=== Section Start ===

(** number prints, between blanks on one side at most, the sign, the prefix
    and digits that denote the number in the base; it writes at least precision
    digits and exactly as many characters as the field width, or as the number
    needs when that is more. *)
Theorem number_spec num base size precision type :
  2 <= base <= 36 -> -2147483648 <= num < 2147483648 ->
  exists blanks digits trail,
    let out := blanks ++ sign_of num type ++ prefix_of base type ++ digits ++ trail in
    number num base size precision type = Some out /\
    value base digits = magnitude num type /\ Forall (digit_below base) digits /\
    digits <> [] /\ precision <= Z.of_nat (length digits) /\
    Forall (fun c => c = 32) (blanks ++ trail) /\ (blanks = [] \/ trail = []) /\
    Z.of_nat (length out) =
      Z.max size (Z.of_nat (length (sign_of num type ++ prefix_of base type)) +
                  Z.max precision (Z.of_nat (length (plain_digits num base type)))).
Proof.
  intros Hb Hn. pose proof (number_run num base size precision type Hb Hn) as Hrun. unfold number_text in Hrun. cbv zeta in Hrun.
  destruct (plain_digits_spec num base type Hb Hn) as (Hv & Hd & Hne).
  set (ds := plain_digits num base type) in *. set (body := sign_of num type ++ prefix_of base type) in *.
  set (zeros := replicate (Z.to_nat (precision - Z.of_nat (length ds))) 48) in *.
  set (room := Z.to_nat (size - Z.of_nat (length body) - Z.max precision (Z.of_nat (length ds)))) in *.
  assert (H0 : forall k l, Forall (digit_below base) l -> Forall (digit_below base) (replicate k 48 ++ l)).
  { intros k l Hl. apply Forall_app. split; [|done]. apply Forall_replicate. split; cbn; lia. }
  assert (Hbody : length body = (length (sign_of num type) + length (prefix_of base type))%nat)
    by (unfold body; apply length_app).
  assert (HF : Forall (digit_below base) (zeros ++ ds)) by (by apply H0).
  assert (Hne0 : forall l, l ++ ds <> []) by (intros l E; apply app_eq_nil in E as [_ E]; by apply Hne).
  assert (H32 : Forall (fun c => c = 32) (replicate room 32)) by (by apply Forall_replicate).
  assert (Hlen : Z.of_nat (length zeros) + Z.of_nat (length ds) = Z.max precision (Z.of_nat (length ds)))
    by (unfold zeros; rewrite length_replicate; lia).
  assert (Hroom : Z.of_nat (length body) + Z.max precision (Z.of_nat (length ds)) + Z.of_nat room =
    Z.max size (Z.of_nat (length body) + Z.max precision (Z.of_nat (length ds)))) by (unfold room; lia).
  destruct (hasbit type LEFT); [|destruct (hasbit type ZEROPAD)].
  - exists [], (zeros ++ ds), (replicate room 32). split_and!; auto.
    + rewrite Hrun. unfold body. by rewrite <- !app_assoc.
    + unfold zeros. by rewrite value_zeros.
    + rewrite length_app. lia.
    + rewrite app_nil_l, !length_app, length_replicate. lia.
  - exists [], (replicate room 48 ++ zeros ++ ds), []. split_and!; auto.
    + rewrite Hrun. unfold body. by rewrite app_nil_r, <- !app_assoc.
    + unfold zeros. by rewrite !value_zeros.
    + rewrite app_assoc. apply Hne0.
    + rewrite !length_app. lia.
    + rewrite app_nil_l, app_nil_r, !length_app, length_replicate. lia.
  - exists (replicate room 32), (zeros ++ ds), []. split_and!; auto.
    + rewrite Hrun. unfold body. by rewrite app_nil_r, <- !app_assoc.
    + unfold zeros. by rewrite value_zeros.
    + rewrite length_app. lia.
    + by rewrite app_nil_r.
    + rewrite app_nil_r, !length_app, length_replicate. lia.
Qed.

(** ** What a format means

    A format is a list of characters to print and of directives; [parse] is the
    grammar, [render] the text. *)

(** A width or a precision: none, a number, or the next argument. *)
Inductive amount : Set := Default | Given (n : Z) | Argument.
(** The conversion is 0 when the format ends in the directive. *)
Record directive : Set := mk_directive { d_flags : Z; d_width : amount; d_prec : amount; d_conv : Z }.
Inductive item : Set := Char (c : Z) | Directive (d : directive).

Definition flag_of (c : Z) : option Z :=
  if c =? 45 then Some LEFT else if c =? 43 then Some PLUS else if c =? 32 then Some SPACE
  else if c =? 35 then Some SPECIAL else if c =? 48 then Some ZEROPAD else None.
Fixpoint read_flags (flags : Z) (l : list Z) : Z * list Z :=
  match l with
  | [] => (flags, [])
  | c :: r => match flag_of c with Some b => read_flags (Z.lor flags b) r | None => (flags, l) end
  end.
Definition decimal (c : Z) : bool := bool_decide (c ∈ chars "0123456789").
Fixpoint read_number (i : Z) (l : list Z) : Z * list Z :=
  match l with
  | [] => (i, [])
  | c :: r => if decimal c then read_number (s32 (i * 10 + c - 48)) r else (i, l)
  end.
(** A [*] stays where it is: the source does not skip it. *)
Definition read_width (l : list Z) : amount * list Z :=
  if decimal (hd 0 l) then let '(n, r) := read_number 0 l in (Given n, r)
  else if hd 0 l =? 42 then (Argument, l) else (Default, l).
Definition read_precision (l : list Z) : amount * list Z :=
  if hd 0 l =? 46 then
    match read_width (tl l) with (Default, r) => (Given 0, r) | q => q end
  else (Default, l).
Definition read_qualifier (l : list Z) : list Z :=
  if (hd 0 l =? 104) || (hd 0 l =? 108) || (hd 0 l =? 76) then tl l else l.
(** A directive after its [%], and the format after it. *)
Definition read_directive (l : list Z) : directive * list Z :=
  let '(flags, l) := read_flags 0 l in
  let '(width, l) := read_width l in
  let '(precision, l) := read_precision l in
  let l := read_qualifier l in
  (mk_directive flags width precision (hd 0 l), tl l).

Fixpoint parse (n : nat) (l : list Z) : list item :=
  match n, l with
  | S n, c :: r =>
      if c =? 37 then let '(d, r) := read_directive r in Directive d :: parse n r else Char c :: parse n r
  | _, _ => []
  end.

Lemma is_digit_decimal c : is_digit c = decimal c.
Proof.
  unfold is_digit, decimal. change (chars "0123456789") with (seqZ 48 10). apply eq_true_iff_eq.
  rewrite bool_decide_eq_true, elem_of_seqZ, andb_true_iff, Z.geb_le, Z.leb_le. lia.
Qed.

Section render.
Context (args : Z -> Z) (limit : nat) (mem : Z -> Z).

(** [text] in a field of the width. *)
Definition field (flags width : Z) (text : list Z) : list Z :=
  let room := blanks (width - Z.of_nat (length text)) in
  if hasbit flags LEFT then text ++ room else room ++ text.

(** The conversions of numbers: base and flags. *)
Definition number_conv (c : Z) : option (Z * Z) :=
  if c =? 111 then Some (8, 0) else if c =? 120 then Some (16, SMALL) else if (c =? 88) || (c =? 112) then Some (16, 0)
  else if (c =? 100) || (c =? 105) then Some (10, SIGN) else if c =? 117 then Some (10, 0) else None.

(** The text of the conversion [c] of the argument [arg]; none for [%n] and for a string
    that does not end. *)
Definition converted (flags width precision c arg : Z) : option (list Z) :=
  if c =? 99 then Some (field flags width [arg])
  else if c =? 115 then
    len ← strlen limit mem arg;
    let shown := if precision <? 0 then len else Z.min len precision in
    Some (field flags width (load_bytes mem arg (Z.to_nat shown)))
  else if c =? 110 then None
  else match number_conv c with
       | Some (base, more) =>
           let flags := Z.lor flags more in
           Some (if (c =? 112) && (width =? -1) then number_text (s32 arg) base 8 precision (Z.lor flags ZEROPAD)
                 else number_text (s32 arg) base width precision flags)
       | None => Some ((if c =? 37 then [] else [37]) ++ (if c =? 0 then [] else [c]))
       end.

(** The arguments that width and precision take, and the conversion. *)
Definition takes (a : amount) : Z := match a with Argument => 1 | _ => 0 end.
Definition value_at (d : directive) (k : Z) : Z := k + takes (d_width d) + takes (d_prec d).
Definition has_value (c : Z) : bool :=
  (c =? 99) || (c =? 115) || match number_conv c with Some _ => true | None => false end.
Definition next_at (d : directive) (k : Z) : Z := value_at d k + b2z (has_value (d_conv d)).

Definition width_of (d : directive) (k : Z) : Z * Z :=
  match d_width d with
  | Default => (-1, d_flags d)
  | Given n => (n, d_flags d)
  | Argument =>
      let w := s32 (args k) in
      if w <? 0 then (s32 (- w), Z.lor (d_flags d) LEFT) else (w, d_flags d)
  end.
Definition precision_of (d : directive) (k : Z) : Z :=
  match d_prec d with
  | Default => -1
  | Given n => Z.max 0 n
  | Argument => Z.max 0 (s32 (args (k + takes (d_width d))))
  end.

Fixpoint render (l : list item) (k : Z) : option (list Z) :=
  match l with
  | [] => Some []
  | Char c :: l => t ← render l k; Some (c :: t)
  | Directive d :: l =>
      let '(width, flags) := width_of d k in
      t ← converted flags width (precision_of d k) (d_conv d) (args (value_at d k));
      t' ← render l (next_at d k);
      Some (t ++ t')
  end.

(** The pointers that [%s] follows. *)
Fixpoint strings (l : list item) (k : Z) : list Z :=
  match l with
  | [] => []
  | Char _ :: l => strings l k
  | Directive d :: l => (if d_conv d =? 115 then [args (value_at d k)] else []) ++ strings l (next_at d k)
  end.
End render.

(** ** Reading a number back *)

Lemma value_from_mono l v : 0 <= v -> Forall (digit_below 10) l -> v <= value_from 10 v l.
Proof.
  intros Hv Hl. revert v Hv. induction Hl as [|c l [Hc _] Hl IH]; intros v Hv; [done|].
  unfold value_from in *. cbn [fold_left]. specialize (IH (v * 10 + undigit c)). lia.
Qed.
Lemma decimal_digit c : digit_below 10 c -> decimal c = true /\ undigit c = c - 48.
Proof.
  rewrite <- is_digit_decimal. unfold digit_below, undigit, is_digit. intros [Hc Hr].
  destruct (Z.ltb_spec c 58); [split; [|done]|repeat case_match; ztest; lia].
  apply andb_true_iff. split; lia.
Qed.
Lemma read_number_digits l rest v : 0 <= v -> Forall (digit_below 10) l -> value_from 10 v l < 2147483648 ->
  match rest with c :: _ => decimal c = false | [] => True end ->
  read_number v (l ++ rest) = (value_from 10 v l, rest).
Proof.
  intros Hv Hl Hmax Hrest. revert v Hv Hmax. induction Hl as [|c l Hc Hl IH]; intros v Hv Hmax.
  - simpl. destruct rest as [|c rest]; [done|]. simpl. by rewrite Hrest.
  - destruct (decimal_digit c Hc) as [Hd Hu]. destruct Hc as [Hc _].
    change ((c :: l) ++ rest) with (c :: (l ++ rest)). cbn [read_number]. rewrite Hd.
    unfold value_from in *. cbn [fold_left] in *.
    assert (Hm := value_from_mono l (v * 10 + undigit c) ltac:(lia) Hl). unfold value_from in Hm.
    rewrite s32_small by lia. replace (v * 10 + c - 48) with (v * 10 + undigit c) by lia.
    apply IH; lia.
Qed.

=== Section End ===

## [What is required]
For this exercise, output exactly the lines above from the line with "set (zeros := replicate" to the line with "assert (Hbody : length", counting both, and leave out the rest.

## [Answer to this task]
  set (zeros := replicate (Z.to_nat (precision - Z.of_nat (length ds))) 48) in *.
  set (room := Z.to_nat (size - Z.of_nat (length body) - Z.max precision (Z.of_nat (length ds)))) in *.
  assert (H0 : forall k l, Forall (digit_below base) l -> Forall (digit_below base) (replicate k 48 ++ l)).
  { intros k l Hl. apply Forall_app. split; [|done]. apply Forall_replicate. split; cbn; lia. }
  assert (Hbody : length body = (length (sign_of num type) + length (prefix_of base type))%nat)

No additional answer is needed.